:: Records for processing ::
Lemma coefficient_pos (RH : R) : 0 <= RH -> 0 < atan (0.151977 * sqrt (RH + 8.313659)).
Proof.
  intros H. apply atan_pos. apply Rmult_lt_0_compat; [lra | apply sqrt_lt_R0; lra].
Qed.

Lemma stull_increasing_in_T (RH T1 T2 : R) :
  0 <= RH -> T1 < T2 -> stull T1 RH < stull T2 RH.
Proof.
  intros HRH HT. unfold stull.
  pose proof (coefficient_pos RH HRH) as HA.
  assert (HD : atan (T1 + RH) < atan (T2 + RH)) by (apply atan_increasing; lra).
  set (A := atan (0.151977 * sqrt (RH + 8.313659))) in *.
  assert (T1 * A < T2 * A) by (apply Rmult_lt_compat_r; assumption).
  lra.
Qed.

Lemma stull_25_50_10 : stull 25 10 <= stull 25 50.
Proof.
  unfold stull, pow_three_halves.
  replace (25 + 10) with 35 by lra. replace (25 + 50) with 75 by lra.
  replace (10 - 1.676331) with 8.323669 by lra.
  replace (50 - 1.676331) with 48.323669 by lra.
  replace (10 + 8.313659) with 18.313659 by lra.
  replace (50 + 8.313659) with 58.313659 by lra.
  replace (0.023101 * 10) with 0.23101 by lra.
  replace (0.023101 * 50) with 1.15505 by lra.
  pose proof PI_bounds as HPI.
  assert (Hs10 : 4.2 <= sqrt 18.313659 <= 4.3) by (apply sqrt_between; lra).
  assert (Hs50 : 7.6 <= sqrt 58.313659 <= 7.7) by (apply sqrt_between; lra).
  assert (Hr10 : 3.1 <= sqrt 10 <= 3.2) by (apply sqrt_between; lra).
  assert (Hr50 : 7 <= sqrt 50 <= 7.1) by (apply sqrt_between; lra).
  assert (HA10 : 0 <= atan (0.151977 * sqrt 18.313659) <= 0.6536).
  { pose proof (atan_bounds_1 (0.151977 * sqrt 18.313659)) as B.
    lapply B; [clear B; intros B | lra].
    pose proof (atan_pos (0.151977 * sqrt 18.313659)) as Q.
    lapply Q; [clear Q; intros Q | lra]. lra. }
  assert (HA50 : 0.785 <= atan (0.151977 * sqrt 58.313659)).
  { pose proof (atan_le 1 (0.151977 * sqrt 58.313659)) as B.
    rewrite atan_1 in B. lapply B; [clear B; intros B | lra]. lra. }
  assert (HD10 : atan 35 - atan 8.323669 <= 0.1202).
  { pose proof (atan_diff_upper 8.323669 35). lra. }
  assert (HD50 : 0 <= atan 75 - atan 48.323669).
  { pose proof (atan_le 48.323669 75). lra. }
  assert (HP10 : 0 <= atan 0.23101 <= 0.23101).
  { pose proof (atan_bounds_1 0.23101) as B. pose proof (atan_pos 0.23101). lra. }
  assert (HP50 : 0 <= atan 1.15505).
  { pose proof (atan_pos 1.15505). lra. }
  assert (HQ10 : 0.00391838 * (10 * sqrt 10) * atan 0.23101 <= 0.029) by nra.
  assert (HQ50 : 0 <= 0.00391838 * (50 * sqrt 50) * atan 1.15505) by nra.
  lra.
Qed.

Lemma stull_25_90_50 : stull 25 50 <= stull 25 90.
Proof.
  unfold stull, pow_three_halves.
  replace (25 + 90) with 115 by lra. replace (25 + 50) with 75 by lra.
  replace (90 - 1.676331) with 88.323669 by lra.
  replace (50 - 1.676331) with 48.323669 by lra.
  replace (90 + 8.313659) with 98.313659 by lra.
  replace (50 + 8.313659) with 58.313659 by lra.
  replace (0.023101 * 90) with 2.07909 by lra.
  replace (0.023101 * 50) with 1.15505 by lra.
  pose proof PI_bounds as HPI.
  assert (HA : atan (0.151977 * sqrt 58.313659) <= atan (0.151977 * sqrt 98.313659)).
  { apply atan_le. apply Rmult_le_compat_l; [lra |]. apply sqrt_le_1_alt. lra. }
  assert (Hr90 : 9.48 <= sqrt 90 <= 9.49) by (apply sqrt_between; lra).
  assert (Hr50 : 7 <= sqrt 50 <= 7.08) by (apply sqrt_between; lra).
  assert (HD50 : atan 75 - atan 48.323669 <= 0.0207).
  { pose proof (atan_diff_upper 48.323669 75). lra. }
  assert (HD90 : 0 <= atan 115 - atan 88.323669).
  { pose proof (atan_le 88.323669 115). lra. }
  assert (HP90 : 0.785 <= atan 2.07909).
  { pose proof (atan_le 1 2.07909) as B. rewrite atan_1 in B. lra. }
  assert (HP50 : 0 <= atan 1.15505 <= 1.5711).
  { pose proof (atan_pos 1.15505). pose proof (atan_bound 1.15505). lra. }
  assert (HQ90 : 2.62 <= 0.00391838 * (90 * sqrt 90) * atan 2.07909) by nra.
  assert (HQ50 : 0.00391838 * (50 * sqrt 50) * atan 1.15505 <= 2.18) by nra.
  lra.
Qed.

(** ** Properties of [calculateWetBulb] *)

(** C1: for a finite temperature in [-40, 60] and a finite humidity in
    [0, 100] the function returns Stull's expression at exactly these two
    values, with [atan] applied to the plain arguments. *)
Theorem calculateWetBulb_is_stull (T RH : R) :
  -40 <= T <= 60 -> 0 <= RH <= 100 ->
  calculateWetBulb (Fin T) (Fin RH) = Fin (stull T RH).
Proof. exact (calculateWetBulb_in_range T RH). Qed.

Lemma calculateWetBulb_is_stull_witness :
  (-40 <= 50 <= 60) /\ (0 <= 99 <= 100) /\
  calculateWetBulb (Fin 50) (Fin 99) = Fin (stull 50 99).
Proof.
  split; [lra |]. split; [lra |].
  apply (calculateWetBulb_is_stull 50 99); lra.
Defined.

:: Exercise goal ::
The string "intros" shows up in some lines of the listing. Copy each such line.

:: Answer space ::
  intros H. apply atan_pos. apply Rmult_lt_0_compat; [lra | apply sqrt_lt_R0; lra].
  intros HRH HT. unfold stull.
    lapply B; [clear B; intros B | lra].
    lapply Q; [clear Q; intros Q | lra]. lra. }
    rewrite atan_1 in B. lapply B; [clear B; intros B | lra]. lra. }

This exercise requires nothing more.